[Your task] Repeat exactly, and only, the lines of the entries below from the one with "[[<-|Hx] Hn]; [contradiction|tauto]." through the one with "[[<-|Hx] Hn]; [tauto|].", both ends included.

[Exercise materials]
Lemma existsb_eqb_In x seen :
  existsb (String.eqb x) seen = true <-> In x seen.
Proof.
  rewrite existsb_exists. split.
  - intros (y & Hy & E). apply String.eqb_eq in E. subst. exact Hy.
  - intros Hx. exists x. split; [exact Hx|apply String.eqb_refl].
Qed.

Lemma unique_from_In seen l x :
  In x (unique_from seen l) <-> In x l /\ ~ In x seen.
Proof.
  revert seen. induction l as [|y l IH]; intros seen; simpl.
  - tauto.
  - destruct (existsb (String.eqb y) seen) eqn:E.
    + apply existsb_eqb_In in E. rewrite IH. split.
      * tauto.
      * intros [[<-|Hx] Hn]; [contradiction|tauto].
    + assert (Hy : ~ In y seen).
      { intros Hy. apply existsb_eqb_In in Hy. congruence. }
      simpl. rewrite IH. simpl. split.
      * intros [<-|[Hx Hn]]; [tauto|]. split; [tauto|]. intros Hs.
        apply Hn. right. exact Hs.
      * intros [[<-|Hx] Hn]; [tauto|].
        destruct (String.eqb_spec y x) as [->|Hne]; [tauto|].
        right. split; [exact Hx|]. intros [E'|Hs]; [congruence|tauto].
Qed.

Lemma unique_from_NoDup seen l : NoDup (unique_from seen l).
Proof.
  revert seen. induction l as [|y l IH]; intros seen; simpl.
  - constructor.
  - destruct (existsb (String.eqb y) seen); [apply IH|].
    constructor; [|apply IH].
    rewrite unique_from_In. intros [_ Hn]. apply Hn. left. reflexivity.
Qed.

Lemma unique_from_NoDup_id seen l :
  NoDup l -> (forall x, In x l -> ~ In x seen) -> unique_from seen l = l.
Proof.
  revert seen. induction l as [|y l IH]; intros seen Hnd Hdis; [reflexivity|].
  simpl. inversion Hnd as [|? ? Hy Hl]; subst.
  destruct (existsb (String.eqb y) seen) eqn:E.
  - apply existsb_eqb_In in E. destruct (Hdis y (or_introl eq_refl) E).
  - f_equal. apply IH; [exact Hl|].
    intros x Hx [<-|Hs]; [contradiction|].
    apply (Hdis x (or_intror Hx) Hs).
Qed.

Lemma unique_from_snoc seen l x :
  unique_from seen (l ++ [x])
  = unique_from seen l
    ++ (if existsb (String.eqb x) seen || existsb (String.eqb x) l
        then [] else [x]).
Proof.
  revert seen. induction l as [|y l IH]; intros seen.
  - simpl. rewrite orb_false_r.
    destruct (existsb (String.eqb x) seen); reflexivity.
  - cbn [app unique_from existsb].
    destruct (existsb (String.eqb y) seen) eqn:Ey.
    + rewrite IH. f_equal.
      destruct (String.eqb_spec x y) as [->|Hne]; [|reflexivity].
      rewrite Ey. reflexivity.
    + rewrite IH. cbn [app existsb]. f_equal. f_equal.
      destruct (String.eqb x y), (existsb (String.eqb x) seen);
        reflexivity.
Qed.

(** X1.  [unique] keeps exactly the values of the column, each once, in
    the order of their first appearance: a value appended to the column
    is appended to the list when it is new and changes nothing when it
    was there before; a column without repetitions is left as it is.
    The lists [Samples] and [Segments] have no duplicates. *)
Theorem unique_distinct_values l :
  NoDup (unique l)
  /\ (forall x, In x (unique l) <-> In x l)
  /\ (NoDup l -> unique l = l)
  /\ unique [] = []
  /\ (forall x, unique (l ++ [x])
                = if existsb (String.eqb x) l then unique l
                  else unique l ++ [x]).
Proof.
  unfold unique. split; [apply unique_from_NoDup|]. split.
  { intros x. rewrite unique_from_In. simpl. tauto. }
  split.
  { intros Hnd. apply unique_from_NoDup_id; [exact Hnd|]. intros x _ []. }
  split; [reflexivity|].
  intros x. rewrite unique_from_snoc. cbn [existsb orb].
  destruct (existsb (String.eqb x) l); [apply app_nil_r|reflexivity].
Qed.

End TableFacts.

Section LicenceFacts.
Import Model CNAlign.
Context `{Platform}.

Lemma split_plain sep s : mentions sep s = false -> split sep s = [s].
Proof.
  induction s as [|c s IH]; simpl; [reflexivity|].
  intros Hm. apply orb_false_iff in Hm as [Hc Hs].
  rewrite Hc, (IH Hs). reflexivity.
Qed.

Lemma split_at_sep sep k rest :
  mentions sep k = false ->
  split sep (k ++ String sep rest) = k :: split sep rest.
Proof.
  induction k as [|c k IH]; simpl; intros Hm.
  - rewrite Ascii.eqb_refl. reflexivity.
  - apply orb_false_iff in Hm as [Hc Hk]. rewrite Hc, (IH Hk). reflexivity.
Qed.




Lemma entry_key_line lines i k v rest :
  nth_error lines i = Some (k ++ String "=" (v ++ rest))%string ->
  mentions "=" k = false -> mentions "=" v = false ->
  rest = EmptyString \/ (exists tail, rest = String "=" tail) ->
  entry lines i = inr v.
Proof.
  intros Hn Hk Hv Hrest. unfold entry. rewrite Hn, (split_at_sep _ _ _ Hk).
  destruct Hrest as [ -> | [tail ->] ].
  - replace (v ++ "")%string with v
      by (clear; induction v; simpl; congruence).
    rewrite (split_plain _ _ Hv). reflexivity.
  - rewrite (split_at_sep _ _ _ Hv). reflexivity.
Qed.


(** X4.  The value of a key line stops at its second [=]: what follows it
    is dropped without an error. *)
Theorem entry_cuts_at_second_equals lines i k v tail :
  nth_error lines i = Some (k ++ String "=" (v ++ String "=" tail))%string ->
  mentions "=" k = false -> mentions "=" v = false ->
  entry lines i = inr v.
Proof.
  intros Hn Hk Hv. apply (entry_key_line lines i k v (String "=" tail));
    auto. right. exists tail. reflexivity.
Qed.

(** X5.  The reader raises [IndexError] when one of the three key lines
    is missing from the file or holds no [=]. *)
Theorem read_license_needs_key_lines file i line :
  (i = 3 \/ i = 4 \/ i = 5)%nat ->
  nth_error file i = None
  \/ (nth_error file i = Some line /\ mentions "=" line = false) ->
  read_license (Some file) = inl IndexError.
Proof.
  intros Hi Hbad. unfold read_license.
  assert (Hmr : forall s, mentions "=" s = false ->
                          mentions "=" (rstrip s) = false).
  { intros s. induction s as [|c s IH]; simpl; [reflexivity|].
    intros Hm. apply orb_false_iff in Hm as [Hc Hs]. specialize (IH Hs).
    destruct (rstrip s); simpl.
    - destruct (is_space c); simpl; [reflexivity|]. rewrite Hc. reflexivity.
    - simpl in IH. rewrite Hc. exact IH. }
  assert (E : entry (map rstrip file) i = inl IndexError).
  { unfold entry. rewrite nth_error_map.
    destruct Hbad as [ -> | [ -> Hm ] ]; [reflexivity|]. simpl.
    rewrite (split_plain _ _ (Hmr _ Hm)). reflexivity. }
  assert (Herr : forall j, entry (map rstrip file) j = inl IndexError
                           \/ exists v, entry (map rstrip file) j = inr v).
  { intros j. unfold entry. destruct (nth_error _ j); [|auto].
    destruct (nth_error _ 1); eauto. }
  destruct Hi as [ -> | [ -> | -> ] ].
  - rewrite E. reflexivity.
  - destruct (Herr 3%nat) as [ -> | [v ->] ]; [reflexivity|].
    rewrite E. reflexivity.
  - destruct (Herr 3%nat) as [ -> | [v ->] ]; [reflexivity|].
    destruct (Herr 4%nat) as [ -> | [v' ->] ]; [reflexivity|].
    rewrite E. reflexivity.
Qed.

End LicenceFacts.

Section LicenceWitnesses.
Import Model CNAlign Examples.


Lemma entry_cuts_at_second_equals_witness :
  @entry ["WLSSECRET=abc=def"%string] 0 = inr "abc"%string.
Proof.
  apply (entry_cuts_at_second_equals _ 0%nat "WLSSECRET" "abc" "def");
    reflexivity.
Defined.

Lemma read_license_needs_key_lines_witness :
  @read_license platform short_file = inl IndexError.
Proof.
  apply (@read_license_needs_key_lines platform _ 3%nat EmptyString).
  - left. reflexivity.
  - left. reflexivity.
Defined.

End LicenceWitnesses.

(** ** When the construction succeeds, and how large the model is *)

Section CountingSteps.
Import Model.

Lemma Counts_ret {A} (x : A) : Counts (ret x) 0 0.
Proof.
  split; [apply Uniform_ret|]. split; [eexists; reflexivity|].
  split; reflexivity.
Qed.

Lemma Counts_lift {A} (x : A) : Counts (lift (inr x)) 0 0.
Proof.
  split; [apply Uniform_lift|]. split; [eexists; reflexivity|].
  split; reflexivity.
Qed.

Lemma Counts_add_vars ds : Counts (add_vars ds) (List.length ds) 0.
Proof.
  split; [apply Uniform_add_vars|]. split; [eexists; reflexivity|].
  split; reflexivity.
Qed.

Lemma Counts_add_constr c : Counts (add_constr c) 0 1.
Proof.
  split; [apply Uniform_add_constr|]. split; [eexists; reflexivity|].
  split; reflexivity.
Qed.

Lemma Counts_bind {A B} (c : M A) (f : A -> M B) a b a' b' :
  Counts c a b -> (forall x, Counts (f x) a' b') ->
  Counts (bind c f) (a + a') (b + b').
Proof.
  intros (Uc & [x Hx] & Hv & Hc) Hf.
  pose proof (bind_out c f Uc (fun y => proj1 (Hf y))) as Ho.
  rewrite Hx in Ho. destruct Ho as (Hov & Hoc & Hor).
  destruct (Hf x) as (_ & Hrx & Hvx & Hcx).
  split; [apply Uniform_bind; [exact Uc|intros y; apply (Hf y)]|].
  split; [rewrite Hor; exact Hrx|].
  rewrite Hov, Hoc, !length_app, Hv, Hc, Hvx, Hcx. split; reflexivity.
Qed.

Lemma Counts_forM_ {A} (l : list A) (body : A -> M unit) a b :
  (forall x, In x l -> Counts (body x) a b) ->
  (forall x, Uniform (body x)) ->
  Counts (forM_ l body) (List.length l * a) (List.length l * b).
Proof.
  intros Hb Ub. induction l as [|x l IH]; cbn [forM_ List.length Nat.mul].
  - apply Counts_ret.
  - apply Counts_bind; [apply Hb; left; reflexivity|intros _].
    apply IH. intros y Hy. apply Hb. right. exact Hy.
Qed.

Lemma Counts_if {A} (b : bool) (c1 c2 : M A) nv nc :
  Counts c1 nv nc -> Counts c2 nv nc -> Counts (if b then c1 else c2) nv nc.
Proof. destruct b; auto. Qed.

Lemma length_flat_map_const {A B} (f : A -> list B) l k :
  (forall x, In x l -> List.length (f x) = k) ->
  List.length (flat_map f l) = (List.length l * k)%nat.
Proof.
  induction l as [|x l IH]; intros Hall; simpl; [reflexivity|].
  rewrite length_app, (Hall x (or_introl eq_refl)), IH; [reflexivity|].
  intros y Hy. apply Hall. right. exact Hy.
Qed.

Lemma length_cells {A} (mk : string -> string -> A) (S G : list string) :
  List.length (flat_map (fun i => map (fun j => mk i j) G) S)
  = (List.length S * List.length G)%nat.
Proof.
  apply length_flat_map_const. intros. apply length_map.
Qed.

Lemma Counts_add_vars_n ds n :
  List.length ds = n -> Counts (add_vars ds) n 0.
Proof. intros <-. apply Counts_add_vars. Qed.

Lemma Counts_eq {A} (c : M A) a b a' b' :
  Counts c a b -> a = a' -> b = b' -> Counts c a' b'.
Proof. intros Hc <- <-. exact Hc. Qed.

End CountingSteps.
(** The divisor of [work_mem] is never zero. *)
Lemma max_connections_nonzero w mc x :
  x = (if max_connections_rejected mc
       then select w (Int 200) (Int 300) (Int 20) (Int 5) (Int 100)
       else match mc with Some n => Int n | None => Int 0 end) ->
  Py.eq (mul x (Int 3)) (Int 0) = false.
Proof.
  intros ->.
  destruct (max_connections_rejected mc) eqn:R.
  - destruct w; reflexivity.
  - destruct mc as [n|]; [|discriminate]. unfold max_connections_rejected in R.
    apply orb_false_elim in R as [R _]. apply orb_false_elim in R as [R _].
    change (mul (Int n) (Int 3)) with (Int (n * 3)).
    rewrite eq_Int. apply Z.eqb_neq in R. apply Z.eqb_neq. lia.
Qed.

(** Case analysis on the first string comparison of the goal. *)
Ltac case_eqb :=
  match goal with
  | |- context [String.eqb ?a ?b] =>
      destruct (String.eqb_spec a b) as [->|?]
  end.

Lemma parse_type_name db_type w :
  parse_type db_type = Some w -> db_type = workload_name w.
Proof.
  unfold parse_type.
  repeat (case_eqb; [intros [= <-]; reflexivity|]).
  discriminate.
Qed.

Lemma parse_type_None db_type :
  parse_type db_type = None -> db_type ∉ db_types.
Proof.
  unfold parse_type, db_types.
  repeat (case_eqb; [discriminate|]).
  intros _. rewrite !elem_of_cons, elem_of_nil. tauto.
Qed.


Lemma lookup_table {V} (a b c d e : V) (db_type : string) :
  ({[ "web" := a; "oltp" := b; "dw" := c; "desktop" := d; "mixed" := e ]}
     : gmap string V) !! db_type
  = match parse_type db_type with
    | Some w => Some (select w a b c d e)
    | None => None
    end.
Proof.
  destruct (parse_type db_type) as [w|] eqn:Hw.
  - apply parse_type_name in Hw as ->. destruct w; reflexivity.
  - apply parse_type_None in Hw. unfold db_types in Hw.
    rewrite !elem_of_cons, elem_of_nil in Hw.
    rewrite !lookup_insert_ne, lookup_singleton_ne by (intros <-; tauto).
    reflexivity.
Qed.

Lemma wp_table {V} (a b c d e : V) db_type w Q :
  parse_type db_type = Some w ->
  (forall x, x = select w a b c d e -> Q [] x) ->
  wp (getitem
        {[ "web" := a; "oltp" := b; "dw" := c; "desktop" := d; "mixed" := e ]}
        db_type) Q.
Proof.
  intros Hw HQ. unfold getitem. rewrite lookup_table, Hw.
  exact (HQ _ eq_refl).
Qed.

Lemma getitem_table_ret {V} (a b c d e : V) db_type w :
  parse_type db_type = Some w ->
  getitem
    {[ "web" := a; "oltp" := b; "dw" := c; "desktop" := d; "mixed" := e ]}
    db_type
  = ret (select w a b c d e).
Proof. intros Hw. unfold getitem. rewrite lookup_table, Hw. reflexivity. Qed.


Lemma getitem_ret {V} (d : gmap string V) k v :
  d !! k = Some v -> getitem d k = ret v.
Proof. intros H. unfold getitem. rewrite H. reflexivity. Qed.

Lemma bind_ret {A B} (a : A) (f : A -> M B) : bind (ret a) f = f a.
Proof. unfold bind, ret. destruct (f a) as [out r]. reflexivity. Qed.

(** One step of a computation whose value is wanted: [m = ret ?a]. *)
Ltac branch Hw :=
  repeat first
    [ rewrite (getitem_table_ret _ _ _ _ _ _ _ Hw)
    | erewrite getitem_ret by lookup
    | rewrite bind_ret ];
  cbv beta; reflexivity.

(** One step of [wp]; names every value by an equation. *)
Ltac wp_step Hw :=
  lazymatch goal with
  | |- wp (bind _ _) _ => apply wp_bind
  | |- wp (let x := ?e in @?f x) ?Q =>
      let n := fresh x in
      let E := fresh "E" n in
      refine (wp_let e f Q _); intros n E; cbv beta
  | |- wp (ret ?a) _ => apply wp_ret; cbv beta
  | |- wp (print _) _ => apply wp_print; cbv beta
  | |- wp (getitem _ ?k) _ =>
      tryif is_var k
      then (let n := fresh "v" in
            let E := fresh "E" n in
            eapply wp_table; [exact Hw | intros n E; cbv beta])
      else (let n := fresh "x" in
            let E := fresh "E" n in
            eapply wp_getitem; [lookup | intros n E; cbv beta])
  | |- wp (checked_div _ _) _ =>
      let n := fresh "q" in
      let E := fresh "E" n in
      eapply wp_checked_div;
        [eapply max_connections_nonzero; eassumption | intros n E; cbv beta]
  | |- wp (if contains _ _ then _ else _) _ =>
      first [ eapply wp_contains_true; [lookup |]
            | eapply wp_contains_false; [lookup |] ]
  | |- wp (if _ then print _ else ret tt) _ => apply wp_if_print; cbv beta
  | |- wp (if _ then _ else _) _ =>
      first
        [ eapply wp_if_true; [eassumption |]
        | eapply wp_if_false; [eassumption |]
        | let n := fresh "c" in
          let E := fresh "E" n in
          eapply wp_if_merge; [branch Hw | branch Hw | intros n E; cbv beta] ]
  end.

[The answer]
      * intros [[<-|Hx] Hn]; [contradiction|tauto].
    + assert (Hy : ~ In y seen).
      { intros Hy. apply existsb_eqb_In in Hy. congruence. }
      simpl. rewrite IH. simpl. split.
      * intros [<-|[Hx Hn]]; [tauto|]. split; [tauto|]. intros Hs.
        apply Hn. right. exact Hs.
      * intros [[<-|Hx] Hn]; [tauto|].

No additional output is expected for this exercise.